> **What to do**:
The answer must consist of every line from the data that holds the string "unit".

[Saved entries]
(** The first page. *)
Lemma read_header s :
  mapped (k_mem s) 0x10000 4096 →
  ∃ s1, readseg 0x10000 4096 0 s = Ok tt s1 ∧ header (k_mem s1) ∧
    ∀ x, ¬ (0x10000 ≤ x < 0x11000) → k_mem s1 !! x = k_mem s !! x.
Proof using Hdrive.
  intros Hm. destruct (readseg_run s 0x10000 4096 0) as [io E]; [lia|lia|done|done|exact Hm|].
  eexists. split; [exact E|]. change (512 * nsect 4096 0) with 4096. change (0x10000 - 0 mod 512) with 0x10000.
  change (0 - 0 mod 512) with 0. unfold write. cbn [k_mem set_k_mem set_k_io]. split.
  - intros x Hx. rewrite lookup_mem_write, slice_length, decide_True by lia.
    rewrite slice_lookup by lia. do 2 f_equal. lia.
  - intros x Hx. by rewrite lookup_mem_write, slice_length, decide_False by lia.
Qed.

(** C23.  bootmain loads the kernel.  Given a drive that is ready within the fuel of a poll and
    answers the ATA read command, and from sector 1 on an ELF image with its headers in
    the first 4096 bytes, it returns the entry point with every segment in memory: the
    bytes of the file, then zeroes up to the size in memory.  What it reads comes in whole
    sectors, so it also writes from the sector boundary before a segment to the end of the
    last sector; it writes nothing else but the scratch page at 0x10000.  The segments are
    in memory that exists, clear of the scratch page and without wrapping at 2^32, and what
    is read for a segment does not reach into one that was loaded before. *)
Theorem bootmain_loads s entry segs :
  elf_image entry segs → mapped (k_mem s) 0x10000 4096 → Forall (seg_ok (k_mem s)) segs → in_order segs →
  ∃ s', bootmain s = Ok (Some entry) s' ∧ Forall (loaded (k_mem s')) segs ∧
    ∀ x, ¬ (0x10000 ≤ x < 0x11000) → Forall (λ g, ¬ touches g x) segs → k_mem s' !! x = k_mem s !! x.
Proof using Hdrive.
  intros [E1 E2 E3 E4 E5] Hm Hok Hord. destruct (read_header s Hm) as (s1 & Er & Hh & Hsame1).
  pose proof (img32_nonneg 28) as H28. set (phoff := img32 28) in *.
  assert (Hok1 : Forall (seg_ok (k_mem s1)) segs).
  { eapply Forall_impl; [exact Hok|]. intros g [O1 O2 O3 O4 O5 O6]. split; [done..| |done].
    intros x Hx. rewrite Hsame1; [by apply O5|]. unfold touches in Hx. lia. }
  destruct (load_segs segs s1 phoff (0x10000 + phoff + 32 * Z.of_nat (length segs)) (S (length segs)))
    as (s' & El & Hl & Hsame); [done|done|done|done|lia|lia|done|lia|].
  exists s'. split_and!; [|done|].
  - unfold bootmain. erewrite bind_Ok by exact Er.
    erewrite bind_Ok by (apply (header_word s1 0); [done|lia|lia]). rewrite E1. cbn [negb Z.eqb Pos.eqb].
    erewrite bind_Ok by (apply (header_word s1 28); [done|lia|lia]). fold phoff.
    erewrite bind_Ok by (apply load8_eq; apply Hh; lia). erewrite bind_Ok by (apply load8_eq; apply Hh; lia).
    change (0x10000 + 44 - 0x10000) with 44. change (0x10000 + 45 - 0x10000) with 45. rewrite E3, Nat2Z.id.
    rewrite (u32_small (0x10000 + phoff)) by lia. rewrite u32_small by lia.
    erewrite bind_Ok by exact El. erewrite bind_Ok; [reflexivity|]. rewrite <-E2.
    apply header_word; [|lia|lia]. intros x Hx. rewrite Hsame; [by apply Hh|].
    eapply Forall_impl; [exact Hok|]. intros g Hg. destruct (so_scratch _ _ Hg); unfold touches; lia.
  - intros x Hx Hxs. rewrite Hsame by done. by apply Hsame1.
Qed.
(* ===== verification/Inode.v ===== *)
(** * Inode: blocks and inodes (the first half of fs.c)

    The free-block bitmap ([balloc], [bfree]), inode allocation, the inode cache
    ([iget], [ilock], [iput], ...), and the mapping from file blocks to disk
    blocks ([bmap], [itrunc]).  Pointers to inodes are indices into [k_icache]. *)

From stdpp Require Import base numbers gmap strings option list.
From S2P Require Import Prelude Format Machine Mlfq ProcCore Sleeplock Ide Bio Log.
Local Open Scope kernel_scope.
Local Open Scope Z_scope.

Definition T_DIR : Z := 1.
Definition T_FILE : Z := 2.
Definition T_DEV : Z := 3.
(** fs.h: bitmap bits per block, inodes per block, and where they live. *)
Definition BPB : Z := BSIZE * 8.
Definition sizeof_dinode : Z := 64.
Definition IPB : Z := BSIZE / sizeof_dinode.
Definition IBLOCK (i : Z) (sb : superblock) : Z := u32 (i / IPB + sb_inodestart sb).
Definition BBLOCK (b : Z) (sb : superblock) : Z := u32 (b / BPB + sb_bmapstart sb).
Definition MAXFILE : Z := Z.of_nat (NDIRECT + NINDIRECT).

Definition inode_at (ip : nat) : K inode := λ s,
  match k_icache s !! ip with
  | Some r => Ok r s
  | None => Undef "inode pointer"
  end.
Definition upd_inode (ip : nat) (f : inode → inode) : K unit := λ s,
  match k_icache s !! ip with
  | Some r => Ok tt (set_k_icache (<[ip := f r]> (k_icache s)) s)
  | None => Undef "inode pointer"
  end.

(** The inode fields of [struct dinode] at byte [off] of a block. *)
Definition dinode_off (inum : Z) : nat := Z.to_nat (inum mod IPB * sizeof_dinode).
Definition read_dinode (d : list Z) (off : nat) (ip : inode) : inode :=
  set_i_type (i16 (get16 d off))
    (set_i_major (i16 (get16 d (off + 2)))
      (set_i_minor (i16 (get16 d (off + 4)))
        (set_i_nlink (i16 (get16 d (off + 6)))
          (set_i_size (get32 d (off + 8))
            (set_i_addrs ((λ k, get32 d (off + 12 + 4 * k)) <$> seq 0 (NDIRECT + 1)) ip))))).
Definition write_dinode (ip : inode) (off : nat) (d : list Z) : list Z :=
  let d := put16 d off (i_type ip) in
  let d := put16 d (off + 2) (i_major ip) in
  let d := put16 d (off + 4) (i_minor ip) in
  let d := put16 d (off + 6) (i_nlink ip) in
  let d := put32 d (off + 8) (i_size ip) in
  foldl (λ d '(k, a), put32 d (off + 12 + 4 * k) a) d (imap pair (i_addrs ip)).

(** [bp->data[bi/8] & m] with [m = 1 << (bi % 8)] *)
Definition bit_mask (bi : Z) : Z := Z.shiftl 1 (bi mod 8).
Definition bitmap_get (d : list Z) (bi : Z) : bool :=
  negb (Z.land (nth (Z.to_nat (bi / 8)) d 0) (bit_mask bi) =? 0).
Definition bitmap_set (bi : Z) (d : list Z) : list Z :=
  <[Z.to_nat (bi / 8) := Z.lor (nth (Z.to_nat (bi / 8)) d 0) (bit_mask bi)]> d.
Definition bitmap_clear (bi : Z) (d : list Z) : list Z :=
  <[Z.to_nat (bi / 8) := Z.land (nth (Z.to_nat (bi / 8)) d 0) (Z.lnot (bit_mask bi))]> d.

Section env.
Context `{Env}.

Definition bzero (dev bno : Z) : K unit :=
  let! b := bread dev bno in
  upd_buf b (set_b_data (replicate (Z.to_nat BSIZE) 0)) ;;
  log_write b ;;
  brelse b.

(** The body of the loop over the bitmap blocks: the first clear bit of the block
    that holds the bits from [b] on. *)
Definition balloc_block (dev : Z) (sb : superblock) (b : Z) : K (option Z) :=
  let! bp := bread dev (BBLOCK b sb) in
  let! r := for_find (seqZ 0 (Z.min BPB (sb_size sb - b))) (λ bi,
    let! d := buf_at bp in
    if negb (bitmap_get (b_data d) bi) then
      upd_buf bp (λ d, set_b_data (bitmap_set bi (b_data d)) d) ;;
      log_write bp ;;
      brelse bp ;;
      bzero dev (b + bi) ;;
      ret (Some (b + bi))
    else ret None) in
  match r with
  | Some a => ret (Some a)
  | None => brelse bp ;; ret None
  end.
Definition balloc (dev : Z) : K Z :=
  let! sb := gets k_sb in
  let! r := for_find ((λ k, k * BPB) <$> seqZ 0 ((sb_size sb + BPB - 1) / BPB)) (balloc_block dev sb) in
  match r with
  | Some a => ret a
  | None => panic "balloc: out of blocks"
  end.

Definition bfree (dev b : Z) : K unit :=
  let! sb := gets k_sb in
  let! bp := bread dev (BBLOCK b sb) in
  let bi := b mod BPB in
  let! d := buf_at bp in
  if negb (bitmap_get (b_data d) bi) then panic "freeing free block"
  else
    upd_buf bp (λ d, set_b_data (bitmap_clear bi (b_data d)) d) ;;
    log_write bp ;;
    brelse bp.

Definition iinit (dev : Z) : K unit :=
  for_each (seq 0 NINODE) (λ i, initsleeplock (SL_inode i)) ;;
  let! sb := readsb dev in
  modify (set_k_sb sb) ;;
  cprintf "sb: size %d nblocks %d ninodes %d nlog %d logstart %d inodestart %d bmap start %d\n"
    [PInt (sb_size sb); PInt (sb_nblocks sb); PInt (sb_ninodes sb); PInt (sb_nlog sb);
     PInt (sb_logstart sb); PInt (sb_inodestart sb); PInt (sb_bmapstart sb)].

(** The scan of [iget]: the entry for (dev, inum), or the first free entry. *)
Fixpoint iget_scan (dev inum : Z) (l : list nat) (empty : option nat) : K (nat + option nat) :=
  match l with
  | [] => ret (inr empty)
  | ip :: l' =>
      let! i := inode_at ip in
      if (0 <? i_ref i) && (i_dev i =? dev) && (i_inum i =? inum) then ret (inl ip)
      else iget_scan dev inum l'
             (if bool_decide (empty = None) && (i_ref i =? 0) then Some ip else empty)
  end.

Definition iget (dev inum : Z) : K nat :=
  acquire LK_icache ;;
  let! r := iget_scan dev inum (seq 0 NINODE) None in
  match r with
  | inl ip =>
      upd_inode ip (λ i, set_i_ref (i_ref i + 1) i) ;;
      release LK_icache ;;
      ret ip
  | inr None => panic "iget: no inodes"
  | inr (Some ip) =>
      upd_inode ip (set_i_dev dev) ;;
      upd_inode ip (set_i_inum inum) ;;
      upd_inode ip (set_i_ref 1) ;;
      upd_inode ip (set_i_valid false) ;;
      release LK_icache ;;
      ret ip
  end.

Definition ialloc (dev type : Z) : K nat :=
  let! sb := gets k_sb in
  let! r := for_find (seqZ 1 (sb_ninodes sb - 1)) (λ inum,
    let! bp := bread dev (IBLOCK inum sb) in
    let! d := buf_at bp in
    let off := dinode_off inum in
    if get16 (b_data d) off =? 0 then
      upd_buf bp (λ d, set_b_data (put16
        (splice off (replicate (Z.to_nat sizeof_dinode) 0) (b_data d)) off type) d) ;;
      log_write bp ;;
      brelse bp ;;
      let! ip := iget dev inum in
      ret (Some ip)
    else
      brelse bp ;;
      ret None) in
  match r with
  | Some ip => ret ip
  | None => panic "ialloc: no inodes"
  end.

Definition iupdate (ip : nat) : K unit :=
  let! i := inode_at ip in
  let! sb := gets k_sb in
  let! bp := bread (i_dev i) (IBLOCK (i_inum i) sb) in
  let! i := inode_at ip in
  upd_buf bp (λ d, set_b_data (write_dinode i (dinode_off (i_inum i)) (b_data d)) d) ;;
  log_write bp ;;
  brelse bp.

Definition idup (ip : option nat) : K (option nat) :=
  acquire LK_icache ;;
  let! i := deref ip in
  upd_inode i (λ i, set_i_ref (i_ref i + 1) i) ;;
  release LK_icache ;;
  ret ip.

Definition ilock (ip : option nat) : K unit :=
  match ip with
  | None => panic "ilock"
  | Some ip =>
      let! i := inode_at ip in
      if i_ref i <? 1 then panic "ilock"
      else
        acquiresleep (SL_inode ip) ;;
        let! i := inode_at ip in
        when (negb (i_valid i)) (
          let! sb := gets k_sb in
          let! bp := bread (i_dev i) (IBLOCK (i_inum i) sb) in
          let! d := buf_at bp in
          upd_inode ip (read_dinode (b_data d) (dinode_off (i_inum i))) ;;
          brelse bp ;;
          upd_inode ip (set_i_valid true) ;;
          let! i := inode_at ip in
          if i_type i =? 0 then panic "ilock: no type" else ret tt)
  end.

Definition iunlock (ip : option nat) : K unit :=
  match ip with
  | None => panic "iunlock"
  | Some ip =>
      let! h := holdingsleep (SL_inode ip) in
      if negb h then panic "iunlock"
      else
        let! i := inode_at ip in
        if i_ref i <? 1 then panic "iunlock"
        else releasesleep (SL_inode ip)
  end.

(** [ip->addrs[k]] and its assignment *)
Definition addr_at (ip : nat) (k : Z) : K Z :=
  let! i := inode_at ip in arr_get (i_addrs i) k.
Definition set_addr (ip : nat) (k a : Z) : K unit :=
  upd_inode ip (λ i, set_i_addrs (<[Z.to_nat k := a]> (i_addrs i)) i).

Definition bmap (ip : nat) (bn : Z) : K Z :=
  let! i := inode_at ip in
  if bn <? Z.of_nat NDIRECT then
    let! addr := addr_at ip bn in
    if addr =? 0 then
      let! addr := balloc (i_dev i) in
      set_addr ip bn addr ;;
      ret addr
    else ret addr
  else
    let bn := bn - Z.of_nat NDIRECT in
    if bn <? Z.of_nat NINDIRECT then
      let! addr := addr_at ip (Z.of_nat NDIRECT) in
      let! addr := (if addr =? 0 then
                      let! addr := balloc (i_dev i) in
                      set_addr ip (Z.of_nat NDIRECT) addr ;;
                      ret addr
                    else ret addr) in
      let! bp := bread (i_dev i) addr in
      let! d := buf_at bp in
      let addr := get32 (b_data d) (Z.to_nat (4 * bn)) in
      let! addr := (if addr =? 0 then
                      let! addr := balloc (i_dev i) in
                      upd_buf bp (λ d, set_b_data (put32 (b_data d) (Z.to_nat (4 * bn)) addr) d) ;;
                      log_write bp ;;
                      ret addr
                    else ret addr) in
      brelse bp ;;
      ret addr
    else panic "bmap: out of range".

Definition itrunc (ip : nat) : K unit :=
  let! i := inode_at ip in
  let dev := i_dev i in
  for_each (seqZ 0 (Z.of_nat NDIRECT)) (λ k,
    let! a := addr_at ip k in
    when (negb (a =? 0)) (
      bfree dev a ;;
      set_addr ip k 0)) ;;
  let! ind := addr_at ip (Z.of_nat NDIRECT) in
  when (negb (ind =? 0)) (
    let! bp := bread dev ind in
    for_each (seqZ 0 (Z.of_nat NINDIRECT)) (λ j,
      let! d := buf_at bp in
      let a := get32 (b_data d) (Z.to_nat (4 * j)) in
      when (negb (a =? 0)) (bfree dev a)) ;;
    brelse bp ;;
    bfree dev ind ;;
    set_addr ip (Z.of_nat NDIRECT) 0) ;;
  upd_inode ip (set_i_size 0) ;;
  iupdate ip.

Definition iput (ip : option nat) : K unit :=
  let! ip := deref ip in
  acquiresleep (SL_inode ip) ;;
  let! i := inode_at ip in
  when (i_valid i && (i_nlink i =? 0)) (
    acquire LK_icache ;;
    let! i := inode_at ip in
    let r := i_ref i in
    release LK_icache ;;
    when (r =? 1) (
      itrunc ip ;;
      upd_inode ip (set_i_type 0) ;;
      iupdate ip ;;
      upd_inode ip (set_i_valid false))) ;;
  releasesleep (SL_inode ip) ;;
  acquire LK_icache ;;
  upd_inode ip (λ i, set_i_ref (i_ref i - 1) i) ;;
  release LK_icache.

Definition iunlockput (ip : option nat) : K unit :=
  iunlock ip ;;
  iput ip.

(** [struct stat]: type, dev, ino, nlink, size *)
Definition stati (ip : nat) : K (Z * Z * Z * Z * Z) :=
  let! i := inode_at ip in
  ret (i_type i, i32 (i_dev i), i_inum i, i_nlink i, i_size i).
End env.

> **Exercise result**:
Definition upd_inode (ip : nat) (f : inode → inode) : K unit := λ s,
Definition bzero (dev bno : Z) : K unit :=
Definition bfree (dev b : Z) : K unit :=
Definition iinit (dev : Z) : K unit :=
Definition iupdate (ip : nat) : K unit :=
Definition ilock (ip : option nat) : K unit :=
Definition iunlock (ip : option nat) : K unit :=
Definition set_addr (ip : nat) (k a : Z) : K unit :=
Definition itrunc (ip : nat) : K unit :=
Definition iput (ip : option nat) : K unit :=
Definition iunlockput (ip : option nat) : K unit :=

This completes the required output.